Les récentes images satellites révèlent que l'Israël a déplacé les blocs marquant sa ligne de contrôle post-ceasefire plus profondément dans Gaza. Cela a créé une confusion parmi les Palestiniens, qui se retrouvent dans une situation incertaine.
Selon les données examinées par BBC Verify, Israël a placé des blocs dans au moins trois zones, puis les a déplacés plus en profondeur dans la bande de Gaza. Ce mouvement a concerné un total de 16 positions qui ont été modifiées.
Dans le quartier d'al-Tuffah à Gaza City, les images montrent que les troupes de l'IDF ont déplacé au moins sept blocs entre le 27 novembre et le 25 décembre. En moyenne, ces blocs ont été déplacés à 295 mètres plus profondément dans la bande de Gaza.

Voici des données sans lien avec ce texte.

(** A restart loses nothing.  After a push that was persisted, a helper that
    starts from the file serves exactly the same partitions and clusters. *)
Theorem restart_restores owner in_ s disk s' disk' s0 :
  has_path s = true -> has_path s0 = true -> 0 <= owner < 2 ^ 32 ->
  (forall o, is_Some (partitions s !! o) -> 0 <= o < 2 ^ 32) ->
  Replace owner in_ true s disk = (Ok tt, s', disk') -> Load s0 disk' = s'.
Proof.
  intros Hp Hp0 Ho Hr. unfold Replace, persist. destruct (syncedClusters in_) as [items|e]; [|done].
  cbv zeta. destruct (unionClusters _) as [union|e] eqn:Eu; [|done]. rewrite Hp. cbn [negb].
  intros [= <- <-]. unfold Load. rewrite Hp0. cbn [negb]. rewrite load_stored; [by rewrite Eu|].
  intros o [x Hx]. rewrite lookup_insert in Hx. case_decide; [by subst|]. apply Hr. eauto.
Qed.

(** ** Witnesses *)

Definition demo_synced : SyncedCluster :=
  mkSynced "dev" 7 [mkSyncedNode "dev-cp-1" "52:54:00:00:00:01" "172.30.7.2"].
Definition demo_state0 : State := NewState "/var/lib/tbx".
Definition demo_state1 : State := (Replace 501 [demo_synced] true demo_state0 Missing).1.2.

Lemma Replace_atomic_witness : state_ok (Replace 501 [demo_synced] true demo_state0 Missing).1.2.
Proof.
  refine (proj1 (Replace_atomic 501 [demo_synced] true demo_state0 Missing (Ok tt) _ (Stored {[ "501" := [demo_synced] ]}) _ _)).
  - reflexivity.
  - vm_compute. reflexivity.
Defined.

Definition demo_other : SyncedCluster :=
  mkSynced "lab" 9 [mkSyncedNode "lab-cp-1" "52:54:00:00:00:02" "172.30.9.2"].
Definition demo_state2 : State := (Replace 502 [demo_other] true demo_state1 Missing).1.2.

Lemma users_isolated_witness :
  7 ∈ SubnetIndexes demo_state2 /\ SubnetIndexes demo_state2 = compact (sort_ints (SubnetIndexes demo_state2)).
Proof.
  destruct (users_isolated demo_state2) as (_ & _ & Hs & Hi); [vm_compute; reflexivity|].
  split; [|exact Hs]. apply Hi. exists 501, demo_synced. split; [|reflexivity]. vm_compute. left.
Defined.

Lemma restart_restores_witness : Load demo_state0 (Stored {[ "501" := [demo_synced] ]}) = demo_state1.
Proof.
  apply (restart_restores 501 [demo_synced] demo_state0 Missing demo_state1 _ demo_state0).
  - reflexivity.
  - reflexivity.
  - lia.
  - intros o [x Hx]. vm_compute in Hx. discriminate Hx.
  - vm_compute. reflexivity.
Defined.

Le ministre de la Défense, Israel Katz, a averti que quiconque franchissant la Ligne Jaune serait "rencontré par le feu". Depuis, plusieurs incidents mortels ont eu lieu autour de cette ligne. Au moins 69 incidents de tir ont été signalés depuis cet avertissement.
Un incident tragique a eu lieu le 19 décembre, lorsqu'une frappe de l'IDF a touché une école abritant des personnes déplacées, tuant cinq personnes, dont des enfants. Cela a soulevé des questions sur la sécurité des civils dans cette zone.
Des experts, comme le professeur Andreas Krieg, ont qualifié le déplacement des blocs de "outil d'ingénierie territoriale". Cela permet à Israël de contrôler où les Gazaouis peuvent vivre et se déplacer sans annoncer officiellement un changement de frontière.
En outre, un porte-parole de l'IDF a rejeté les allégations selon lesquelles la Ligne Jaune aurait été déplacée, affirmant que l'IDF marquait visuellement la ligne en fonction des conditions sur le terrain.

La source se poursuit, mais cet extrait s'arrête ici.